[Supplied material]

Lemma wrap_int64_id z : int64_range z -> wrap_int64 z = z.
Proof.
  unfold int64_range, min_int64, max_int64, wrap_int64. intros.
  rewrite Z.mod_small; lia.
Qed.

Lemma wrap_uint32_id z : uint32_range z -> wrap_uint32 z = z.
Proof. unfold uint32_range, max_uint32, wrap_uint32. intros. apply Z.mod_small. lia. Qed.

(** ** Automation *)

Create HintDb caw discriminated.

(** Turns boolean tests in the context and the goal into propositions. *)
Ltac bool_prop :=
  repeat match goal with
  | H : andb _ _ = true |- _ => apply andb_true_iff in H; destruct H
  | H : andb _ _ = false |- _ => apply andb_false_iff in H
  | H : orb _ _ = true |- _ => apply orb_true_iff in H
  | H : orb _ _ = false |- _ => apply orb_false_iff in H; destruct H
  | H : negb _ = true |- _ => apply negb_true_iff in H
  | H : negb _ = false |- _ => apply negb_false_iff in H
  | H : bool_decide _ = true |- _ => apply bool_decide_eq_true in H
  | H : bool_decide _ = false |- _ => apply bool_decide_eq_false in H
  | H : (_ <? _)%Z = true |- _ => apply Z.ltb_lt in H
  | H : (_ <? _)%Z = false |- _ => apply Z.ltb_ge in H
  | H : (_ <=? _)%Z = true |- _ => apply Z.leb_le in H
  | H : (_ <=? _)%Z = false |- _ => apply Z.leb_gt in H
  end.

(** [lia] with division and modulo by constants. *)
Ltac div_lia := Z.to_euclidean_division_equations; lia.

(** Decides a closed proposition by evaluating its [Decision] instance. *)
Ltac decide_vm :=
  lazymatch goal with
  | |- ¬ _ => apply (bool_decide_eq_false_1 _); vm_compute; reflexivity
  | |- _ => apply (bool_decide_eq_true_1 _); vm_compute; reflexivity
  end.

(** Case analysis on the scrutinee of the innermost [match]/[if] in the goal or a hypothesis. *)
Ltac case_goal :=
  match goal with
  | |- context [match ?x with _ => _ end] =>
      lazymatch x with context [match _ with _ => _ end] => fail | _ => destruct x eqn:? end
  end.
Ltac case_hyp H :=
  match type of H with
  | context [match ?x with _ => _ end] =>
      lazymatch x with context [match _ with _ => _ end] => fail | _ => destruct x eqn:? end
  end.

(** ** First maximum of a list under a rank

    The loops [best := l[0]; for x in l[1:] { if rank(x) > rank(best) { best = x } }]
    of the evaluators: the first element of maximal rank wins. *)
Section pick_max.
Context {A : Type} (rank : A -> Z).

Fixpoint pick_max (best : A) (l : list A) : A :=
  match l with
  | [] => best
  | x :: l' => pick_max (if (rank best <? rank x)%Z then x else best) l'
  end.

Lemma pick_max_ge best l x : x ∈ best :: l -> (rank x <= rank (pick_max best l))%Z.
Proof.
  revert best x. induction l as [|y l IH]; intros best x Hx; simpl.
  - apply list_elem_of_singleton in Hx as ->. lia.
  - destruct (Z.ltb_spec (rank best) (rank y)).
    + rewrite !elem_of_cons in Hx. destruct Hx as [->|[->|Hx]].
      * etrans; [|apply (IH y y); left]. lia.
      * apply IH; left.
      * apply IH; by right.
    + rewrite !elem_of_cons in Hx. destruct Hx as [->|[->|Hx]].
      * apply IH; left.
      * etrans; [|apply (IH best best); left]. lia.
      * apply IH; by right.
Qed.

Lemma pick_max_elem best l : pick_max best l ∈ best :: l.
Proof.
  revert best. induction l as [|y l IH]; intros best; simpl; [set_solver|].
  destruct (rank best <? rank y)%Z.
  - pose proof (IH y) as Hy. rewrite elem_of_cons in Hy. rewrite !elem_of_cons. tauto.
  - pose proof (IH best) as Hb. rewrite elem_of_cons in Hb. rewrite !elem_of_cons. tauto.
Qed.

(** Ties keep the earlier element: everything before the winner is strictly smaller. *)
Lemma pick_max_first best l :
  exists pre post, best :: l = pre ++ pick_max best l :: post /\
    forall x, x ∈ pre -> (rank x < rank (pick_max best l))%Z.
Proof.
  revert best. induction l as [|y l IH]; intros best; simpl.
  - exists [], []. split; [done|]. intros x Hx. by apply not_elem_of_nil in Hx.
  - destruct (Z.ltb_spec (rank best) (rank y)) as [Hlt|Hge].
    + destruct (IH y) as (pre & post & Heq & Hpre).
      exists (best :: pre), post. split; [simpl; by f_equal|].
      intros x [->|Hx]%elem_of_cons; [|auto].
      assert (rank y <= rank (pick_max y l))%Z by (apply pick_max_ge; left). lia.
    + destruct (IH best) as (pre & post & Heq & Hpre).
      destruct pre as [|b pre]; simpl in Heq; injection Heq as Hb Hl.
      * exists [], (y :: l). rewrite <- Hb. split; [done|].
        intros x Hx. by apply not_elem_of_nil in Hx.
      * subst b. exists (best :: y :: pre), post. split; [simpl; do 2 f_equal; exact Hl|].
        assert (rank best < rank (pick_max best l))%Z by (apply Hpre; left).
        intros x Hx. rewrite !elem_of_cons in Hx.
        destruct Hx as [->|[->|Hx]]; [done|lia|]. apply Hpre. by right.
Qed.

Lemma pick_max_rank_perm b1 l1 b2 l2 :
  b1 :: l1 ≡ₚ b2 :: l2 -> rank (pick_max b1 l1) = rank (pick_max b2 l2).
Proof.
  intros HP. apply Z.le_antisymm; apply pick_max_ge.
  - rewrite <- HP. apply pick_max_elem.
  - rewrite HP. apply pick_max_elem.
Qed.
End pick_max.

(** ** Stable sorting

    [sort.SliceStable(s, less)]: a stable sort for a strict weak order [less], written as an
    insertion sort.  [less] is a strict weak order when its negation is a total preorder. *)
Section stable_sort.
Context {A : Type} (less : A -> A -> bool).

Fixpoint stable_insert (x : A) (l : list A) : list A :=
  match l with
  | [] => [x]
  | y :: l' => if less y x then y :: stable_insert x l' else x :: y :: l'
  end.
Lemma tokenize_spans toks cur w r :
  Forall span_ok w ->
  tokenize_from toks cur stateUnquoted (word_text w ++ r) =
  tokenize_from toks (cur ++ word_value w) stateUnquoted r.
Proof.
  intros H. revert cur. unfold word_text, word_value.
  induction H as [|s w Hs _ IH]; intros cur; cbn [fmap list_fmap concat]; [by rewrite app_nil_r|].
  rewrite <- app_assoc, tokenize_span by auto. rewrite IH. by rewrite <- app_assoc.
Qed.

Lemma tokenize_word toks w r :
  word_ok w ->
  tokenize_from toks [] stateOutside (word_text w ++ r) =
  tokenize_from toks (word_value w) stateUnquoted r.
Proof.
  intros [Hne Hw]. destruct w as [|s w]; [done|]. inversion_clear Hw as [|? ? Hs Hw'].
  unfold word_text, word_value. cbn [fmap list_fmap concat]. rewrite <- app_assoc, tokenize_span by auto.
  by apply (tokenize_spans toks (span_value s) w r).
Qed.

Lemma tokenize_blanks toks bl r :
  blanks bl -> tokenize_from toks [] stateOutside (bl ++ r) = tokenize_from toks [] stateOutside r.
Proof. induction 1 as [|b bl Hb _ IH]; [done|]. cbn [app tokenize_from]. by rewrite Hb. Qed.

Lemma tokenize_complete ws t :
  renders ws t -> forall toks, tokenize_from toks [] stateOutside t = Some (toks ++ (word_value <$> ws)).
Proof.
  induction 1 as [bl Hbl|bl w Hbl Hw|bl w b ws t Hbl Hw Hb _ IH]; intros toks.
  - rewrite <- (app_nil_r bl), tokenize_blanks by done. cbn. by rewrite app_nil_r.
  - rewrite tokenize_blanks, <- (app_nil_r (word_text w)), tokenize_word by done. done.
  - rewrite tokenize_blanks, tokenize_word by done. cbn [tokenize_from]. rewrite Hb, IH.
    by rewrite <- app_assoc.
Qed.

(** What is left of a word, then the words after it. *)
Definition finishes (sp : list span) (ws : list word) (bs : list Z) : Prop :=
  Forall span_ok sp /\
  ((ws = [] /\ bs = word_text sp) \/
   exists b t, bs = word_text sp ++ b :: t /\ is_blank b = true /\ renders ws t).

Definition reads (st : tok_state) (cur : list Z) (bs : list Z) (out : list (list Z)) : Prop :=
  match st with
  | stateOutside => cur = [] -> exists ws, renders ws bs /\ out = word_value <$> ws
  | stateUnquoted => exists sp ws, finishes sp ws bs /\ out = (cur ++ word_value sp) :: (word_value <$> ws)
  | stateSingleQuote =>
    exists q sp ws r, ch_quote ∉ q /\ bs = q ++ ch_quote :: r /\ finishes sp ws r /\
      out = (cur ++ q ++ word_value sp) :: (word_value <$> ws)
  | stateDoubleQuote =>
    exists q sp ws r, Forall (fun b => b <> ch_dquote /\ is_expansion b = false) q /\
      bs = q ++ ch_dquote :: r /\ finishes sp ws r /\
      out = (cur ++ q ++ word_value sp) :: (word_value <$> ws)
  end.
Definition Matches (t : ParsedTarget) (ctx : TargetContext) : bool :=
  match pt_Type t with
  | TargetSelf => tc_TargetPID ctx =? tc_SourcePID ctx
  | TargetChildren => tc_IsChild ctx
  | TargetDescendants => tc_IsDescendant ctx
  | TargetSiblings => tc_IsSibling ctx
  | TargetSession => tc_InSession ctx
  | TargetParent => tc_IsParent ctx
  | TargetExternal => negb (tc_InSession ctx)
  | TargetSystem => (tc_TargetPID ctx =? 1) || (tc_TargetPID ctx =? 2)
  | TargetUser => tc_SameUser ctx && negb (tc_InSession ctx)
  | TargetProcess => match pt_ProcessGlob t with None => false | Some g => g (tc_TargetCmd ctx) end
  | TargetPIDRange => (pt_PIDMin t <=? tc_TargetPID ctx) && (tc_TargetPID ctx <=? pt_PIDMax t)
  end.

Section Compile.
Context `{L : Libraries}.

Definition ParseTargetSpec (spec : TargetSpec) : result sig_error ParsedTarget :=
  match table_get validTargetTypes (ToLower (TrimSpace_string (ts_Type spec))) with
  | None => Err (TargetInvalid (ts_Type spec))
  | Some ty =>
    g <-? (match ty with
           | TargetProcess =>
             if ts_Pattern spec ==? "" then Ok None
             else match glob_Compile (ts_Pattern spec) [] with
                  | Some g => Ok (Some g)
                  | None => Err (TargetPattern (ts_Pattern spec))
                  end
           | _ => Ok None
           end) ;
    let parsed := mkParsedTarget ty g (ts_Min spec) (ts_Max spec) in
    match ty with
    | TargetPIDRange =>
      if (ts_Min spec <=? 0) || (ts_Max spec <=? 0) then Err TargetRangeNotPositive
      else if ts_Max spec <? ts_Min spec then Err (TargetRangeReversed (ts_Min spec) (ts_Max spec))
      else Ok parsed
    | _ => Ok parsed
    end
  end.

(** ** [engine.go] *)

Record SignalRule : Type := mkSignalRule {
  s_Name : string;
  s_Signals : list string;
  s_Target : TargetSpec;
  s_Decision : string;
  s_Fallback : string;
  s_RedirectTo : string;
  s_Message : string
}.

Record SignalDecision : Type := mkSignalDecision {
  sg_Action : string;
  sg_Rule : string;
  sg_Message : string;
  sg_RedirectSignal : Z;
  sg_Fallback : string
}.

Record compiledSignalRule : Type := mkCompiledSignal {
  cs_rule : SignalRule;
  cs_signals : gset Z;
  cs_target : ParsedTarget;
  cs_redirect : Z
}.

Definition DecisionAbsorb : string := "absorb".

Definition expand_signals (specs : list string) : result sig_error (gset Z) :=
  ls <-? each (fun spec => if IsSignalGroup spec then ExpandSignalGroup spec
                           else sig <-? SignalFromString spec ; Ok [sig]) specs ;
  Ok (list_to_set (concat ls)).

Definition compileSignalRule (rule : SignalRule) : result sig_error compiledSignalRule :=
  sigs <-? expand_signals (s_Signals rule) ;
  target <-? ParseTargetSpec (s_Target rule) ;
  redirect <-? (if (s_Decision rule ==? DecisionRedirect) && (s_RedirectTo rule !=? "")
                then SignalFromString (s_RedirectTo rule) else Ok 0) ;
  Ok (mkCompiledSignal rule sigs target redirect).

Definition NewSignalEngine (rules : list SignalRule) : result sig_error (list compiledSignalRule) :=
  each compileSignalRule rules.

(** [compileSignalRules] of [engine_signal.go]: no engine without rules. *)
Definition compileSignalRules (rules : list SignalRule)
  : result sig_error (option (list compiledSignalRule)) :=
  if negb (nonempty rules) then Ok None else e <-? NewSignalEngine rules ; Ok (Some e).

End Compile.
End Parse.

(** Does the rule apply, with which decision, and how specific is its selector: one signal before
    several, then few signals and a narrow target. *)
Definition signal_applies (signal : Z) (ctx : TargetContext) (r : compiledSignalRule) : bool :=
  bool_decide (signal ∈ cs_signals r) && Matches (cs_target r) ctx.

Definition signal_decision (r : compiledSignalRule) : SignalDecision :=
  mkSignalDecision (s_Decision (cs_rule r)) (s_Name (cs_rule r)) (s_Message (cs_rule r))
    (cs_redirect r) (s_Fallback (cs_rule r)).

Definition signal_exact (r : compiledSignalRule) : Z := if Nat.eqb (size (cs_signals r)) 1 then 1 else 0.

Definition signal_prefix (r : compiledSignalRule) : Z :=
  1000 - Z.of_nat (size (cs_signals r)) +
  match pt_Type (cs_target r) with
  | TargetProcess | TargetPIDRange => 20
  | TargetSelf | TargetParent | TargetChildren => 10
  | _ => 0
  end.

(** The state of the loop of [Check]: the best selector so far and the decisions that have it. *)
Record best_signal : Type := mkBest { b_exact : Z; b_prefix : Z; b_top : list SignalDecision }.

[/Supplied material]

**Action item**: Write down again the exact lines running from the beginning of the data to the line containing "Proof. unfold uint32_range, max_uint32, wrap_uint32.", with both ends included.

**Task solution**:
Lemma wrap_int64_id z : int64_range z -> wrap_int64 z = z.
Proof.
  unfold int64_range, min_int64, max_int64, wrap_int64. intros.
  rewrite Z.mod_small; lia.
Qed.

Lemma wrap_uint32_id z : uint32_range z -> wrap_uint32 z = z.
Proof. unfold uint32_range, max_uint32, wrap_uint32. intros. apply Z.mod_small. lia. Qed.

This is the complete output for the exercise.